[SOLVED] PVE not starting (ZFS problem?)

pjuecat

Member
Aug 24, 2021
21
0
6
45
Hi,

[I also tried this post in german forum, but maybe there are some more guys here in english]

I had a strange situation with my PVE. All virtual machines were running but a login with browser was not possible. So I did a restart with POWER OFF and the i got some failures on shell. I don't remeber the exact error but it seems something like ZFS Pool.

I found this thread https://forum.proxmox.com/threads/second-zfs-pool-failed-to-import-on-boot.102409/ an tried the command:

Code:
systemctl status zfs-import.service zfs-import-cache.service
● zfs-import.service
     Loaded: masked (Reason: Unit zfs-import.service is masked.)
     Active: inactive (dead)

● zfs-import-cache.service - Import ZFS pools by cache file
     Loaded: loaded (/lib/systemd/system/zfs-import-cache.service; enabled; vendor preset: enabled)
     Active: active (exited) since Mon 2022-01-03 13:31:29 CET; 1h 26min ago
       Docs: man:zpool(8)
   Main PID: 1641 (code=exited, status=0/SUCCESS)
      Tasks: 0 (limit: 76969)
     Memory: 0B
        CPU: 0
     CGroup: /system.slice/zfs-import-cache.service

Jan 03 13:31:28 pve systemd[1]: Starting Import ZFS pools by cache file...
Jan 03 13:31:29 pve systemd[1]: Finished Import ZFS pools by cache file.

After trying to enable zfs-pool
Code:
systemctl enable zfs-import@POOLNAME
with POOLNAME "zpool" I think a new symlink was set.

After rebooting the server nothings works and I get a lot of FAIL.

Anybody an idea to get my system running again?
Did I make a mistake with setting POOLNAME = zpool?
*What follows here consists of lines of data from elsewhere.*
Lemma failed_search_becomes_tool_result_witness :
  dispatch Script.World Script.ada Script.requests_post Script.json_loads
      Script.json_dumps
      [Script.search_call "c1"; Script.search_call "c2"]
      (Script.opening "q") (Script.start (Script.mkWorld [] []))
    = dispatch Script.World Script.ada Script.requests_post Script.json_loads
        Script.json_dumps
        [Script.search_call "c2"]
        (Script.opening "q"
           ++ [tool_message "c1" "Search Error: Max retries exceeded"])
        (mkState (Script.mkWorld [] [])
           [SearchCall "https://google.serper.dev/search"
              [("X-API-KEY", Some "serper");
               ("Content-Type", Some "application/json")]
              (Script.json_dumps (PDict [("q", PStr "Acme Corp")]))]).
Proof.
  exact (failed_search_becomes_tool_result
           Script.World Script.ada Script.requests_post Script.json_loads
           Script.json_dumps
           (Script.search_call "c1") [Script.search_call "c2"]
           (Script.opening "q") (Script.start (Script.mkWorld [] []))
           (PStr "Acme Corp")
           (mkExn "ConnectionError" "Max retries exceeded")
           (Script.mkWorld [] [])
           eq_refl eq_refl eq_refl eq_refl).
Defined.

Lemma one_search_per_registered_request_witness :
  exists qs messages' s',
    dispatch Script.World Script.ada Script.requests_post Script.json_loads
        Script.json_dumps
        [Script.search_call "c1"; Script.calculator_call "c2";
         Script.search_call "c3"]
        (Script.opening "q")
        (Script.start
           (Script.mkWorld [] [Script.acme_results; Script.three_results]))
      = (OK messages', s') /\
    length qs = 2 /\
    trace s'
      = map (fun q =>
               SearchCall "https://google.serper.dev/search"
                 [("X-API-KEY", Some "serper");
                  ("Content-Type", Some "application/json")]
                 (Script.json_dumps (PDict [("q", q)]))) qs.
Proof.
  assert (Hacc : Forall
                   (fun tc => registered tc = true ->
                              accepts_arguments Script.json_loads tc = true)
                   [Script.search_call "c1"; Script.calculator_call "c2";
                    Script.search_call "c3"]).
  { repeat constructor. discriminate. }
  destruct (one_search_per_registered_request
              Script.World Script.ada Script.requests_post Script.json_loads
              Script.json_dumps _ Hacc (Script.opening "q")
              (Script.start
                 (Script.mkWorld []
                    [Script.acme_results; Script.three_results])))
    as (qs & messages' & s' & Hd & Hq & Ht).
  exists qs, messages', s'.
  split; [exact Hd |].
  split; [exact (eq_sym (Forall2_length Hq)) | exact Ht].
Defined.

Lemma second_completion_content_is_the_reply_witness :
  Script.chat "What do you know about Acme Corp?" []
      (Script.mkWorld
         [Script.reply None (Some [Script.search_call "c1"]);
          Script.reply (Some "Acme is...")
            (Some [Script.search_call "c9"])]
         [Script.acme_results; Script.three_results])
    = (OK (Some "Acme is..."),
       mkState (Script.mkWorld [] [Script.three_results])
         ([CompletionCall (Some "model-1")
             (Script.opening "What do you know about Acme Corp?")
             (Some tools);
           SearchCall "https://google.serper.dev/search"
             [("X-API-KEY", Some "serper");
              ("Content-Type", Some "application/json")]
             (Script.json_dumps (PDict [("q", PStr "Acme Corp")]))]
          ++ [CompletionCall (Some "model-1")
                (Script.opening "What do you know about Acme Corp?"
                   ++ [MObj (Script.request [Script.search_call "c1"]);
                       tool_message "c1"
                         (Script.json_dumps
                            (PList [PDict [("title", PStr "Acme")]]))])
                None])).
Proof.
  assert (Hne : requested_calls (Script.request [Script.search_call "c1"])
                <> []) by discriminate.
  exact (second_completion_content_is_the_reply
           Script.World Script.ada Script.completions_create
           Script.requests_post Script.json_loads Script.json_dumps
           "What do you know about Acme Corp?" []
           (Script.start
              (Script.mkWorld
                 [Script.reply None (Some [Script.search_call "c1"]);
                  Script.reply (Some "Acme is...")
                    (Some [Script.search_call "c9"])]
                 [Script.acme_results; Script.three_results]))
           (Script.opening "What do you know about Acme Corp?")
           (mkCompletion
              [mkChoice (Script.request [Script.search_call "c1"])])
           (Script.mkWorld
              [Script.reply (Some "Acme is...")
                 (Some [Script.search_call "c9"])]
              [Script.acme_results; Script.three_results])
           (Script.request [Script.search_call "c1"])
           _ _
           (mkCompletion
              [mkChoice (mkMessage (Some "Acme is...")
                           (Some [Script.search_call "c9"]))])
           (Script.mkWorld [] [Script.three_results])
           (mkMessage (Some "Acme is...") (Some [Script.search_call "c9"]))
           eq_refl eq_refl eq_refl Hne eq_refl eq_refl eq_refl).
Defined.

Lemma completion_without_choices_is_a_system_error_witness :
  Script.chat "q" [] (Script.mkWorld [OK (mkCompletion [])] [])
    = (OK (Some "System Error: list index out of range"),
       mkState (Script.mkWorld [] [])
         [CompletionCall (Some "model-1") (Script.opening "q") (Some tools)]).
Proof.
  exact (proj1 (completion_without_choices_is_a_system_error
                  Script.World Script.ada Script.completions_create
                  Script.requests_post Script.json_loads Script.json_dumps
                  "q" []
                  (Script.start (Script.mkWorld [OK (mkCompletion [])] []))
                  (Script.opening "q") eq_refl)
               (mkCompletion []) (Script.mkWorld [] []) eq_refl eq_refl).
Defined.

Lemma chat_raises_exactly_on_empty_sequence_entries_witness :
  (exists e,
      Script.chat "q" [PList [PStr "hi"; PStr "hello"]; PTuple []]
          (Script.mkWorld [Script.reply (Some "unreached") None] [])
        = (Raise e,
           Script.start
             (Script.mkWorld [Script.reply (Some "unreached") None] []))
      /\ exn_class e = "IndexError") /\
  (exists reply s',
      Script.chat "q" [PList [PStr "hi"; PStr "hello"]; PInt 3]
          (Script.mkWorld [] [])
        = (OK reply, s')).
Proof.
  split.
  - exact (proj1 (chat_raises_exactly_on_empty_sequence_entries
                    Script.World Script.ada Script.completions_create
                    Script.requests_post Script.json_loads Script.json_dumps
                    "q" [PList [PStr "hi"; PStr "hello"]; PTuple []]
                    (Script.start
                       (Script.mkWorld
                          [Script.reply (Some "unreached") None] [])))
                 eq_refl).
  - exact (proj2 (chat_raises_exactly_on_empty_sequence_entries
                    Script.World Script.ada Script.completions_create
                    Script.requests_post Script.json_loads Script.json_dumps
                    "q" [PList [PStr "hi"; PStr "hello"]; PInt 3]
                    (Script.start (Script.mkWorld [] [])))
                 eq_refl).
Defined.

(** ** From the data folder to the prompt *)

Lemma substring_of_trans (a b c : string) :
  substring_of a b -> substring_of b c -> substring_of a c.
Proof.
  intros (p1 & q1 & ->) (p2 & q2 & ->).
  exists (p2 ++ p1)%string, (q1 ++ q2)%string.
  now rewrite !string_app_assoc.
Qed.

Lemma substring_of_fold_append (x : string) (l : list string) :
  In x l -> substring_of x (fold_right append "" l).
Proof.
  induction l as [| y l IH]; intros H; [destruct H |].
  destruct H as [-> | H].
  - exists ""%string, (fold_right append "" l). reflexivity.
  - destruct (IH H) as (p & q & E).
    exists (y ++ p)%string, q. cbn [fold_right]. rewrite E.
    now rewrite string_app_assoc.
Qed.

Lemma substring_of_page_texts (text : string) (texts : list string) :
  In text texts ->
  substring_of text
    (fold_right (fun t acc => t ++ nl ++ acc)%string "" texts).
Proof.
  induction texts as [| y texts IH]; intros H; [destruct H |].
  destruct H as [-> | H].
  - exists ""%string. eexists. reflexivity.
  - destruct (IH H) as (p & q & E).
    exists (y ++ nl ++ p)%string, q. cbn [fold_right]. rewrite E.
    now rewrite !string_app_assoc.
Qed.

Lemma context_in_system_prompt (cfg : Config) :
  substring_of (GLOBAL_CONTEXT cfg) (system_prompt cfg).
Proof.
  unfold system_prompt, substring_of.
  generalize (fmt (USER_NAME cfg)) as n, (fmt (USER_ROLE cfg)) as r,
    (GLOBAL_CONTEXT cfg) as ctx.
  intros n r ctx.
  set (head1 := (nl ++ "    You are acting as ")%string).
  set (mid := ("." ++ nl ++
     "    " ++ nl ++
     "    ## DUAL GOAL" ++ nl ++
     "    1. **Candidate:** Answer impressively using the RESUME CONTEXT." ++ nl ++
     "    2. **Coach:** After the answer, explain WHY it is good." ++ nl ++
     nl ++
     "    ## INSTRUCTIONS" ++ nl ++
     "    - Speak in First Person (" ++ dq ++ "I" ++ dq ++ ", "
       ++ dq ++ "Me" ++ dq ++ ")." ++ nl ++
     "    - Use the STAR Method (Situation, Task, Action, Result)." ++ nl ++
     "    - If asked about a company, use 'google_search' first." ++ nl ++
     "    - End with a 'Coach's Note'." ++ nl ++
     nl ++
     "    ## RESUME CONTEXT" ++ nl ++
     "    ")%string).
  exists (head1 ++ n ++ ", a " ++ r ++ mid)%string, (nl ++ "    ")%string.
  subst head1 mid.
  repeat rewrite string_app_assoc. reflexivity.
Qed.

(** X22.  What is loaded reaches the model: when the knowledge context of
    the configuration is what [load_context] returned for the data folder,
    the text of every text file of the folder that can be read, and the
    text of every page of a PDF that comes before a page that fails, occur
    in the system prompt. *)
Theorem loaded_text_reaches_the_prompt :
  forall (files : list (string * File)) (cfg : Config) (filename : string)
         (f : File) (text : string),
    load_context (Present (OK files)) = OK (GLOBAL_CONTEXT cfg) ->
    In (filename, f) files ->
    (endswith filename ".pdf" = false /\ endswith filename ".txt" = true
       /\ read_text f = OK text) \/
    (endswith filename ".pdf" = true /\
     exists texts tail,
       pdf_pages f = OK (map OK texts ++ tail) /\
       (tail = [] \/ exists e rest, tail = Raise e :: rest) /\
       In text texts) ->
    substring_of text (system_prompt cfg).
Proof.
  intros files cfg filename f text Hload Hin Hf.
  apply substring_of_trans with (b := GLOBAL_CONTEXT cfg);
    [| apply context_in_system_prompt].
  cbn in Hload. injection Hload as <-. rewrite load_files_context.
  cbn [append].
  apply substring_of_trans with (b := snd (load_file filename f "")).
  - unfold load_file.
    destruct Hf as [(Hpdf & Htxt & Hr) | (Hpdf & texts & tail & Hp & Ht & Hi)].
    + rewrite Hpdf, Htxt, Hr. cbn.
      exists ""%string, ""%string. now rewrite string_app_nil_r.
    + rewrite Hpdf, Hp, (extract_pages_texts texts tail "" Ht).
      cbn [append]. now apply substring_of_page_texts.
  - apply substring_of_fold_append.
    apply (in_map (fun nf => snd (load_file (fst nf) (snd nf) ""))) in Hin.
    exact Hin.
Qed.

Lemma loaded_text_reaches_the_prompt_witness :
  substring_of "Notes on Ada." (system_prompt Script.librarian) /\
  substring_of "Page two" (system_prompt Script.librarian).
Proof.
  split.
  - apply (loaded_text_reaches_the_prompt
             [("notes.txt", Script.notes_txt); ("photo.png", Script.image_png);
              ("cv.pdf", Script.cv_pdf)]
             Script.librarian "notes.txt" Script.notes_txt "Notes on Ada.").
    + reflexivity.
    + left. reflexivity.
    + left. repeat split.
  - apply (loaded_text_reaches_the_prompt
             [("notes.txt", Script.notes_txt); ("photo.png", Script.image_png);
              ("cv.pdf", Script.cv_pdf)]
             Script.librarian "cv.pdf" Script.cv_pdf "Page two").
    + reflexivity.
    + right. right. left. reflexivity.
    + right. split; [reflexivity |].
      exists ["Page one"; "Page two"], []. repeat split.
      * now left.
      * right. now left.
Defined.

(** ** The round of dispatch and the second completion *)

Section DispatchRound.

Variable World : Type.
Variable cfg : Config.
Variable completions_create :
  option string -> list Message -> option pyval -> World ->
  result ChatCompletion * World.
Variable requests_post :
  string -> list (string * option string) -> string -> World ->
  result HttpResponse * World.
Variable json_loads : string -> result pyval.
Variable json_dumps : pyval -> string.

Local Abbreviation search := (google_search World cfg requests_post json_dumps).
Local Abbreviation run_dispatch :=
  (dispatch World cfg requests_post json_loads json_dumps).
Local Abbreviation run_chat :=
  (chat World cfg completions_create requests_post json_loads json_dumps).
Local Abbreviation accepted := (accepts_arguments json_loads).
Local Abbreviation query_of := (requested_query json_loads).

Local Abbreviation posted query :=
  (SearchCall "https://google.serper.dev/search"
     [("X-API-KEY", SERPER_API_KEY cfg);
      ("Content-Type", Some "application/json")]
     (json_dumps (PDict [("q", query)]))).

Local Abbreviation first_call msgs :=
  (CompletionCall (MODEL_NAME cfg) msgs (Some tools)).

Local Abbreviation second_call msgs :=
  (CompletionCall (MODEL_NAME cfg) msgs None).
What's the correct POOLNAME?

Thanks and best regards
 

Attachments

  • Screenshot_20221026_193359.jpg
    Screenshot_20221026_193359.jpg
    604 KB · Views: 20
I found this thread https://forum.proxmox.com/threads/second-zfs-pool-failed-to-import-on-boot.102409/ an tried the command:

Code:
systemctl status zfs-import.service zfs-import-cache.service
● zfs-import.service
     Loaded: masked (Reason: Unit zfs-import.service is masked.)
     Active: inactive (dead)

● zfs-import-cache.service - Import ZFS pools by cache file
     Loaded: loaded (/lib/systemd/system/zfs-import-cache.service; enabled; vendor preset: enabled)
     Active: active (exited) since Mon 2022-01-03 13:31:29 CET; 1h 26min ago
       Docs: man:zpool(8)
   Main PID: 1641 (code=exited, status=0/SUCCESS)
      Tasks: 0 (limit: 76969)
     Memory: 0B
        CPU: 0
     CGroup: /system.slice/zfs-import-cache.service

Jan 03 13:31:28 pve systemd[1]: Starting Import ZFS pools by cache file...
Jan 03 13:31:29 pve systemd[1]: Finished Import ZFS pools by cache file.
Hi,
From what I can tell you copy-pasted the output from that thread and this is not your output. Could you show your output of
systemctl status zfs-import.service zfs-import-cache.service?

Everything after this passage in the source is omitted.